## RECORDED DATA
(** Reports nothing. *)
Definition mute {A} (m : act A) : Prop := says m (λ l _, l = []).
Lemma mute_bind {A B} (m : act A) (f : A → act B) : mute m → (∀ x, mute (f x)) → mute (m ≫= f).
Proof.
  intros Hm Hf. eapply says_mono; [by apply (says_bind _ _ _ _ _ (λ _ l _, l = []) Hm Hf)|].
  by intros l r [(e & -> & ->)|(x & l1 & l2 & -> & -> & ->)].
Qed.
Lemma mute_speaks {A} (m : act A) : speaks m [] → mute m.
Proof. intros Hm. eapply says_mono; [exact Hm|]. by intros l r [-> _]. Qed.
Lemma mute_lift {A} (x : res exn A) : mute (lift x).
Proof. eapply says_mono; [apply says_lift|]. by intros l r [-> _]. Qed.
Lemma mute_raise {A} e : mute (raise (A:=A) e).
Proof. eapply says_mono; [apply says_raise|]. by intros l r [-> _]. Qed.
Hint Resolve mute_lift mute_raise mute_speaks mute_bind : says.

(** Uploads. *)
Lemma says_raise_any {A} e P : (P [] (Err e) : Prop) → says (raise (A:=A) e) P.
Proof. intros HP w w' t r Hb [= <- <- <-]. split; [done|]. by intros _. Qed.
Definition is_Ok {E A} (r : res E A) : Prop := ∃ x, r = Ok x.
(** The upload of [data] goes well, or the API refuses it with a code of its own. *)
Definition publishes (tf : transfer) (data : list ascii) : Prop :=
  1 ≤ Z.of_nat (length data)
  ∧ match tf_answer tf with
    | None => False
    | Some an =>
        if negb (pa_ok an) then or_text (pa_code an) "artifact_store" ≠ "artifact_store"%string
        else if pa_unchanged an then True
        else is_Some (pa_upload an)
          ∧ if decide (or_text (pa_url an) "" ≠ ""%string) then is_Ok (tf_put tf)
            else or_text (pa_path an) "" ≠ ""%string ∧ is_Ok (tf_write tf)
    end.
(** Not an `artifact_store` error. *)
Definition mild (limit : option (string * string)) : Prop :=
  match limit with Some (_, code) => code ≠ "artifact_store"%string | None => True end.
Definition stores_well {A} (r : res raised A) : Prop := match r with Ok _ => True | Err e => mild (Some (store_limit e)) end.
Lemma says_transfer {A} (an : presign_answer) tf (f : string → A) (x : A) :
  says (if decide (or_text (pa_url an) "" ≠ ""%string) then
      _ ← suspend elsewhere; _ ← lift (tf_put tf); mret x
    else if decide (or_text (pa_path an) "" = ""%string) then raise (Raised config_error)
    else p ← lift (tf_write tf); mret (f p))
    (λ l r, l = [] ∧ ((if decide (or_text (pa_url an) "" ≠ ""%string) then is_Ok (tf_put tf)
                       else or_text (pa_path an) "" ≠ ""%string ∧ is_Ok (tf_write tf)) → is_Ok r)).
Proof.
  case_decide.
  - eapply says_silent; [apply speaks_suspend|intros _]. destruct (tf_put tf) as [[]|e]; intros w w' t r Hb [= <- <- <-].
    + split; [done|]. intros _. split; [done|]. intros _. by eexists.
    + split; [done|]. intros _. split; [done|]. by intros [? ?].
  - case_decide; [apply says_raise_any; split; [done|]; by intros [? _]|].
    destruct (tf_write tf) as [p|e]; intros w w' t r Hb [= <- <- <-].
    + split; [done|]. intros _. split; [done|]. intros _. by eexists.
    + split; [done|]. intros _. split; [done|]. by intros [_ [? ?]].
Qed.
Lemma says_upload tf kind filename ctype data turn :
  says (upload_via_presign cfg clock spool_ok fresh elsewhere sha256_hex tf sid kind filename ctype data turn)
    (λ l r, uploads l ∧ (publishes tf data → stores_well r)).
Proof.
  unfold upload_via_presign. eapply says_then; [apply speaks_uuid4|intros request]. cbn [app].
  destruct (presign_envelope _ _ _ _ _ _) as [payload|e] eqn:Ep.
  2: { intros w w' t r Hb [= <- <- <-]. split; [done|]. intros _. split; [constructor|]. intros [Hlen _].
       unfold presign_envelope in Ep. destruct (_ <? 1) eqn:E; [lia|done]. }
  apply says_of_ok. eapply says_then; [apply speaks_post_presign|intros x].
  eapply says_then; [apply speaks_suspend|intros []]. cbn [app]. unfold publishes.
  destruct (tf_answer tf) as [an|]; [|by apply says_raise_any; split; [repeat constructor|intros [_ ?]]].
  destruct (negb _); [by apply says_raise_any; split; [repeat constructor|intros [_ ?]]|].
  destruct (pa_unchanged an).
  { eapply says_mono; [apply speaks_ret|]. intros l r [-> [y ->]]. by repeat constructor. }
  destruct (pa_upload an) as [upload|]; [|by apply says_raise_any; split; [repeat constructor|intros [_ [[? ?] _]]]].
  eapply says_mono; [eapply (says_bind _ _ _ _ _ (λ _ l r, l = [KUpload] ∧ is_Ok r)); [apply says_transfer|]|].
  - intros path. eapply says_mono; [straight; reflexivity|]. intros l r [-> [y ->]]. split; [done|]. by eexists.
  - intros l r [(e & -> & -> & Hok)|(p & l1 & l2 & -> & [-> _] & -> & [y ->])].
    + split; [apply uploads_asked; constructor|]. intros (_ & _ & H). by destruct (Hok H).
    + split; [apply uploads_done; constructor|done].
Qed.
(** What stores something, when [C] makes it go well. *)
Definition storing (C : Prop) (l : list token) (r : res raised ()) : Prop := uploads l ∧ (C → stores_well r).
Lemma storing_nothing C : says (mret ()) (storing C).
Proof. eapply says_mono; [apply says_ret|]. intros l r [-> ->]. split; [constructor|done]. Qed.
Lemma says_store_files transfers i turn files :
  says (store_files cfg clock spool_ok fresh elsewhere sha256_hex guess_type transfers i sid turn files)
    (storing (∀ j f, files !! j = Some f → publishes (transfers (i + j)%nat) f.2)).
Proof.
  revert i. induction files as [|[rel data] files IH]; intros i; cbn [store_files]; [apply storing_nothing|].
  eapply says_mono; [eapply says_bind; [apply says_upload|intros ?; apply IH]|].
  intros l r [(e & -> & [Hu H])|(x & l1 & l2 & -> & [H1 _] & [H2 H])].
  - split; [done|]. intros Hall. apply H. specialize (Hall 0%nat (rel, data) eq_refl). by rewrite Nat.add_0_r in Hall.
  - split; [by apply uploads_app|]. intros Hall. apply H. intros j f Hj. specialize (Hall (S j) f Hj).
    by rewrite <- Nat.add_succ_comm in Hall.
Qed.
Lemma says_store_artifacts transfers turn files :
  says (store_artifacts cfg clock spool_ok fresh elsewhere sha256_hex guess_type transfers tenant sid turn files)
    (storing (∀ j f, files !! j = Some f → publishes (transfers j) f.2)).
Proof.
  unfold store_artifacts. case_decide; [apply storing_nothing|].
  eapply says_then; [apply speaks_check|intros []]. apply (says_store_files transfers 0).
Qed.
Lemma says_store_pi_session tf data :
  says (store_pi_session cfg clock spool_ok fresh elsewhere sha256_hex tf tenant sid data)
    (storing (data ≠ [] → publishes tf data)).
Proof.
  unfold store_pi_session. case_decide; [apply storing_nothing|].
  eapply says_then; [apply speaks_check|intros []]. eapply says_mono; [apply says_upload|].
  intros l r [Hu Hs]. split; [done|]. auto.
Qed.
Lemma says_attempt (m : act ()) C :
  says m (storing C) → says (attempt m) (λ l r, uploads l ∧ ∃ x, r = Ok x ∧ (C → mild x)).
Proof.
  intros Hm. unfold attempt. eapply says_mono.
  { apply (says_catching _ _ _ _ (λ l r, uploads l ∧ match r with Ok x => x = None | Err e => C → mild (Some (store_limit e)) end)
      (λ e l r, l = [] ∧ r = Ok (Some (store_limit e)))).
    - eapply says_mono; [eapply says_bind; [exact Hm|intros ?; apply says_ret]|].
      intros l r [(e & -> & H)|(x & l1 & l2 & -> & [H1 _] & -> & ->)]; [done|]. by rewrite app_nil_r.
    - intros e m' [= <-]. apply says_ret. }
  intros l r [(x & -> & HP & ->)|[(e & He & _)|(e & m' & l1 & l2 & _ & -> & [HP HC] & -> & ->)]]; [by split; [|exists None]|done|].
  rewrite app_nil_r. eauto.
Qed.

==

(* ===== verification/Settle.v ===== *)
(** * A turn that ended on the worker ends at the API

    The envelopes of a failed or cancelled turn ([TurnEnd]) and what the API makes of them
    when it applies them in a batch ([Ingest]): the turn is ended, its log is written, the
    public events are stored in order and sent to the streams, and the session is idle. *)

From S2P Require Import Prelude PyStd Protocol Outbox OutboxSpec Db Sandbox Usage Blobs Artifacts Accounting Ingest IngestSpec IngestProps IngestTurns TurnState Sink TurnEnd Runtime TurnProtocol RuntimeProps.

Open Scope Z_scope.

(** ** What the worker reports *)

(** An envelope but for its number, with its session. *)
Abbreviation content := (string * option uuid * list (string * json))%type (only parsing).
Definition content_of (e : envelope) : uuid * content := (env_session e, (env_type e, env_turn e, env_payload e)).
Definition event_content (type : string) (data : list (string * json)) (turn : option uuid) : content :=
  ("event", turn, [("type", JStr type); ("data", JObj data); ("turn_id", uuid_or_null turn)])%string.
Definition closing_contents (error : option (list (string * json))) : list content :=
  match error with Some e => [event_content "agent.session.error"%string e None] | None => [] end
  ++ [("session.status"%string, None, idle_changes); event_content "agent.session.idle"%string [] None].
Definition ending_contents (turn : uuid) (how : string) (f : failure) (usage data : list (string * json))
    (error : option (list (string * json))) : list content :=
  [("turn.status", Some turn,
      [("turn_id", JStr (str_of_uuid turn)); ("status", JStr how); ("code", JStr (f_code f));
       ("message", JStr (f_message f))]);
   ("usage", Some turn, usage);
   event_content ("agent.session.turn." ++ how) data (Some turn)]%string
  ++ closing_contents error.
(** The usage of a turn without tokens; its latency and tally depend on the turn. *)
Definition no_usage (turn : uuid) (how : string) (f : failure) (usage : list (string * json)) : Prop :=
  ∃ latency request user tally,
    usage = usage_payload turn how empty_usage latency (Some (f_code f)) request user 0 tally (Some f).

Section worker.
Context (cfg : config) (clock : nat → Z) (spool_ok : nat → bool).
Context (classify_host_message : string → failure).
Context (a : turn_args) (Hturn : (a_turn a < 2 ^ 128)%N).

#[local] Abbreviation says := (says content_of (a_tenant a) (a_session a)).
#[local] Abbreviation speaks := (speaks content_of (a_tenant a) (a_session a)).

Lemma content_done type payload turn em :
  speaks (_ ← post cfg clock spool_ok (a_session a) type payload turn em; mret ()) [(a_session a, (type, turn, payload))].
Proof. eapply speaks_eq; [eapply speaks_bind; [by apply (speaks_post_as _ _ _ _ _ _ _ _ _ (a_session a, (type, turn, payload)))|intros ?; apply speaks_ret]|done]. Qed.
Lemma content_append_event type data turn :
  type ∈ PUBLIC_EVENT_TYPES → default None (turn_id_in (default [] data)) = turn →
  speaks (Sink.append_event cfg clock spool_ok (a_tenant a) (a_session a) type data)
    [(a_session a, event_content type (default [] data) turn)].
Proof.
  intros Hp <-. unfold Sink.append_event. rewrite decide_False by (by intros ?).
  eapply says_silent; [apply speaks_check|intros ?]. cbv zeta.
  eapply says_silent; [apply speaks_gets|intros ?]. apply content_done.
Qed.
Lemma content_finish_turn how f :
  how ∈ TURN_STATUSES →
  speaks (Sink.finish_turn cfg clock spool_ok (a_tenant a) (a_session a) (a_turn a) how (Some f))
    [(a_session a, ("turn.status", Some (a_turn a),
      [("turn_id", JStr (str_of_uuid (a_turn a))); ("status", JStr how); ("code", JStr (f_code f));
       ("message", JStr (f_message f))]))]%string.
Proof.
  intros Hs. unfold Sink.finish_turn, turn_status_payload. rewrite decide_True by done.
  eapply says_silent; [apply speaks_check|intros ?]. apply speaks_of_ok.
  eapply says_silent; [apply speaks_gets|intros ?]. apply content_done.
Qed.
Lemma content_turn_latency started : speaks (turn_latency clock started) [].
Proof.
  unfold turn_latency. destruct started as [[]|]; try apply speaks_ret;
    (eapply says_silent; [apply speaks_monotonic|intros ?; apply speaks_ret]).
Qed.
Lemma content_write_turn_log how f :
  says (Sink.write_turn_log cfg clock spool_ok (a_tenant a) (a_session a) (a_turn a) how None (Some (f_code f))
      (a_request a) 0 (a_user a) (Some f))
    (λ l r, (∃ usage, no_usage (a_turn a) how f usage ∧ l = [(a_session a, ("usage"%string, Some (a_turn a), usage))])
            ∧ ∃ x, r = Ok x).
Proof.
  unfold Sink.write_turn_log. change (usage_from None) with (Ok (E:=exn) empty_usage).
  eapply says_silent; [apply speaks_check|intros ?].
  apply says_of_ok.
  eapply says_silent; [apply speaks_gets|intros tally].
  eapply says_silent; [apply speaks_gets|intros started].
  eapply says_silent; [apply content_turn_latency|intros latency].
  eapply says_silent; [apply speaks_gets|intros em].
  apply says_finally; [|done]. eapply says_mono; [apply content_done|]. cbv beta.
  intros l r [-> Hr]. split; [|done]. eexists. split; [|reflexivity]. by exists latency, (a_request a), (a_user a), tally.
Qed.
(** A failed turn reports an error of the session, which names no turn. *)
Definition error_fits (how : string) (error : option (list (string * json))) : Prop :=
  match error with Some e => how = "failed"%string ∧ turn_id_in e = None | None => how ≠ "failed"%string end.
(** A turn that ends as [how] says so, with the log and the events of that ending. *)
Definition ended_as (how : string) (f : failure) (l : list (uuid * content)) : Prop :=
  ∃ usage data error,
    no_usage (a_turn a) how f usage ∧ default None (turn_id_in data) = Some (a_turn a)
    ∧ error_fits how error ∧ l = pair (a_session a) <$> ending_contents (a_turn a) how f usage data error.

## TASK BRIEF
Starting at the line that has "(** Reports nothing. *)" in the records above, restate word for word every line until the one that has "(store_limit e)) end.", and include that one as well.

## RESULT
(** Reports nothing. *)
Definition mute {A} (m : act A) : Prop := says m (λ l _, l = []).
Lemma mute_bind {A B} (m : act A) (f : A → act B) : mute m → (∀ x, mute (f x)) → mute (m ≫= f).
Proof.
  intros Hm Hf. eapply says_mono; [by apply (says_bind _ _ _ _ _ (λ _ l _, l = []) Hm Hf)|].
  by intros l r [(e & -> & ->)|(x & l1 & l2 & -> & -> & ->)].
Qed.
Lemma mute_speaks {A} (m : act A) : speaks m [] → mute m.
Proof. intros Hm. eapply says_mono; [exact Hm|]. by intros l r [-> _]. Qed.
Lemma mute_lift {A} (x : res exn A) : mute (lift x).
Proof. eapply says_mono; [apply says_lift|]. by intros l r [-> _]. Qed.
Lemma mute_raise {A} e : mute (raise (A:=A) e).
Proof. eapply says_mono; [apply says_raise|]. by intros l r [-> _]. Qed.
Hint Resolve mute_lift mute_raise mute_speaks mute_bind : says.

(** Uploads. *)
Lemma says_raise_any {A} e P : (P [] (Err e) : Prop) → says (raise (A:=A) e) P.
Proof. intros HP w w' t r Hb [= <- <- <-]. split; [done|]. by intros _. Qed.
Definition is_Ok {E A} (r : res E A) : Prop := ∃ x, r = Ok x.
(** The upload of [data] goes well, or the API refuses it with a code of its own. *)
Definition publishes (tf : transfer) (data : list ascii) : Prop :=
  1 ≤ Z.of_nat (length data)
  ∧ match tf_answer tf with
    | None => False
    | Some an =>
        if negb (pa_ok an) then or_text (pa_code an) "artifact_store" ≠ "artifact_store"%string
        else if pa_unchanged an then True
        else is_Some (pa_upload an)
          ∧ if decide (or_text (pa_url an) "" ≠ ""%string) then is_Ok (tf_put tf)
            else or_text (pa_path an) "" ≠ ""%string ∧ is_Ok (tf_write tf)
    end.
(** Not an `artifact_store` error. *)
Definition mild (limit : option (string * string)) : Prop :=
  match limit with Some (_, code) => code ≠ "artifact_store"%string | None => True end.
Definition stores_well {A} (r : res raised A) : Prop := match r with Ok _ => True | Err e => mild (Some (store_limit e)) end.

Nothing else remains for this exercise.